[Records shown]

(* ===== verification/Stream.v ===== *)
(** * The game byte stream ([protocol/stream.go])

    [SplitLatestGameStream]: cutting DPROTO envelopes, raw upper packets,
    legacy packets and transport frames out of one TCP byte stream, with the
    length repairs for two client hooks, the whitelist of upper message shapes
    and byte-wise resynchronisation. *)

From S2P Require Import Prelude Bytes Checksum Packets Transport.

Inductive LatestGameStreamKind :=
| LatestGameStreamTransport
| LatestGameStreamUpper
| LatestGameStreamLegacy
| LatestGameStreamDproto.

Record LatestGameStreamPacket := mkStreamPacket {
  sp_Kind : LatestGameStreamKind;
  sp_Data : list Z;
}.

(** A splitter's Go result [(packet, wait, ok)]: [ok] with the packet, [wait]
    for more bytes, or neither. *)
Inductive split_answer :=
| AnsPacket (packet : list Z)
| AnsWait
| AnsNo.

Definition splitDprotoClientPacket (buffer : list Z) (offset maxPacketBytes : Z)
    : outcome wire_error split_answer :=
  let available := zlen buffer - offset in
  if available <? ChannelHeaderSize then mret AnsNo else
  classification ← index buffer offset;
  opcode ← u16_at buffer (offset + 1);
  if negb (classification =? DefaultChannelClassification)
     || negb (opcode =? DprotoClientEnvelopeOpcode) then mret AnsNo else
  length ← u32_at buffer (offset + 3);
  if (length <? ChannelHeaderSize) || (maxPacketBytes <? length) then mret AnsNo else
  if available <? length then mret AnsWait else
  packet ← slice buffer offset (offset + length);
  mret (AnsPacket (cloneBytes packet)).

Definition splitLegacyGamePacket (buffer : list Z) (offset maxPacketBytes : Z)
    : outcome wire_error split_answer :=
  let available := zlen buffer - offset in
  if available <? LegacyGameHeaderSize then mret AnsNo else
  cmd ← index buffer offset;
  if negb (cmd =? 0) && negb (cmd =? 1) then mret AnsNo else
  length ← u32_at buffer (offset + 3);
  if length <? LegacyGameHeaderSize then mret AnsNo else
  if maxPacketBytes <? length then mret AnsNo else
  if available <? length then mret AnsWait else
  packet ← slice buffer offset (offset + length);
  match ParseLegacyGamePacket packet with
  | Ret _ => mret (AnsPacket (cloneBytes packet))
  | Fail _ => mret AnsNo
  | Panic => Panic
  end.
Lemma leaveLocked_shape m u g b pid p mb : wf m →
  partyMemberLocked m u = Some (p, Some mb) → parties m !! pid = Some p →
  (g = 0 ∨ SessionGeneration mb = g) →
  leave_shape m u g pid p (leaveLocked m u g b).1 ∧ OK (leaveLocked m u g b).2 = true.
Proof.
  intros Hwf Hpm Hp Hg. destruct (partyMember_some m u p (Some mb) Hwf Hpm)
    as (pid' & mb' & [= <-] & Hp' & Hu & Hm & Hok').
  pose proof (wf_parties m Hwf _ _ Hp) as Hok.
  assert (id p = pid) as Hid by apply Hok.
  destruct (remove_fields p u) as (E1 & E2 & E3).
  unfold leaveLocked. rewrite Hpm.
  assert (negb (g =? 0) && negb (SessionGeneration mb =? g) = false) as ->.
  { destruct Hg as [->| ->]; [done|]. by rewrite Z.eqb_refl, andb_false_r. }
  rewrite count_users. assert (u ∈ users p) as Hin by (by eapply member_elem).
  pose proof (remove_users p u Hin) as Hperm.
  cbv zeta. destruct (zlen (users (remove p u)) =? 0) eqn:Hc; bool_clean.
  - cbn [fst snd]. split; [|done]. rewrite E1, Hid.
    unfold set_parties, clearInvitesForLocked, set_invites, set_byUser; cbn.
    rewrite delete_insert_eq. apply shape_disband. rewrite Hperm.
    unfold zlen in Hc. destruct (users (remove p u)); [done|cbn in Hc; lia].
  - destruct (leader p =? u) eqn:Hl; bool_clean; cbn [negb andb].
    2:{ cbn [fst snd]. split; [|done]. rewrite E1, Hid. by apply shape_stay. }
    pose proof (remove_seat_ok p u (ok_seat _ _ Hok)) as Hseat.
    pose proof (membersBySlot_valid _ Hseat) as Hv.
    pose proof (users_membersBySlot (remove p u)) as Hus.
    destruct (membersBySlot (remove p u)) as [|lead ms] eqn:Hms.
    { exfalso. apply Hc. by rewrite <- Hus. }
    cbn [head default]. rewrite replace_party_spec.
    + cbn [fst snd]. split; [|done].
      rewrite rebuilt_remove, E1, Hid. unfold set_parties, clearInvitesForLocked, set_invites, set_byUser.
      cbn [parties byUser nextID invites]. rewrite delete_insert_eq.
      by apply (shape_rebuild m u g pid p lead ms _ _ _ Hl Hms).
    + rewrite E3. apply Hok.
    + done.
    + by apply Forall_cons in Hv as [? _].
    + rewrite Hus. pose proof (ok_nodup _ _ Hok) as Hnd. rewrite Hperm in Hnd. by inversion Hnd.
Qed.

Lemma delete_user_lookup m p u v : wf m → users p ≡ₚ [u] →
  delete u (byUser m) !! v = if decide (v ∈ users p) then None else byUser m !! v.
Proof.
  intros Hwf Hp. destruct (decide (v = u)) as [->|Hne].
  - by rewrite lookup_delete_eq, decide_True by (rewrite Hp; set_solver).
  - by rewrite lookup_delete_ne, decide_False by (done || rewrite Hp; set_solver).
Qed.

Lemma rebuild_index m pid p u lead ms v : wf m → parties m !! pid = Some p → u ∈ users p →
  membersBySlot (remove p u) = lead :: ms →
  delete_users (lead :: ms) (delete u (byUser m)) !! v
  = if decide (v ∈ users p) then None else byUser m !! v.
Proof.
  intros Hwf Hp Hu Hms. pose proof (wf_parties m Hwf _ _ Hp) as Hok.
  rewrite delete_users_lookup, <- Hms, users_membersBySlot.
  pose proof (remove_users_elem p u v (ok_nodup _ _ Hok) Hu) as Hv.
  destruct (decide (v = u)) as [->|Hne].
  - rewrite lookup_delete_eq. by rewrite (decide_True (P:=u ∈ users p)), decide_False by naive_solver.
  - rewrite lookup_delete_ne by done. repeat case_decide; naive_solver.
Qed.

[/Records shown]

Go through the records above and return every line that holds the string "intros".

### Task solution
  intros Hwf Hpm Hp Hg. destruct (partyMember_some m u p (Some mb) Hwf Hpm)
  intros Hwf Hp. destruct (decide (v = u)) as [->|Hne].
  intros Hwf Hp Hu Hms. pose proof (wf_parties m Hwf _ _ Hp) as Hok.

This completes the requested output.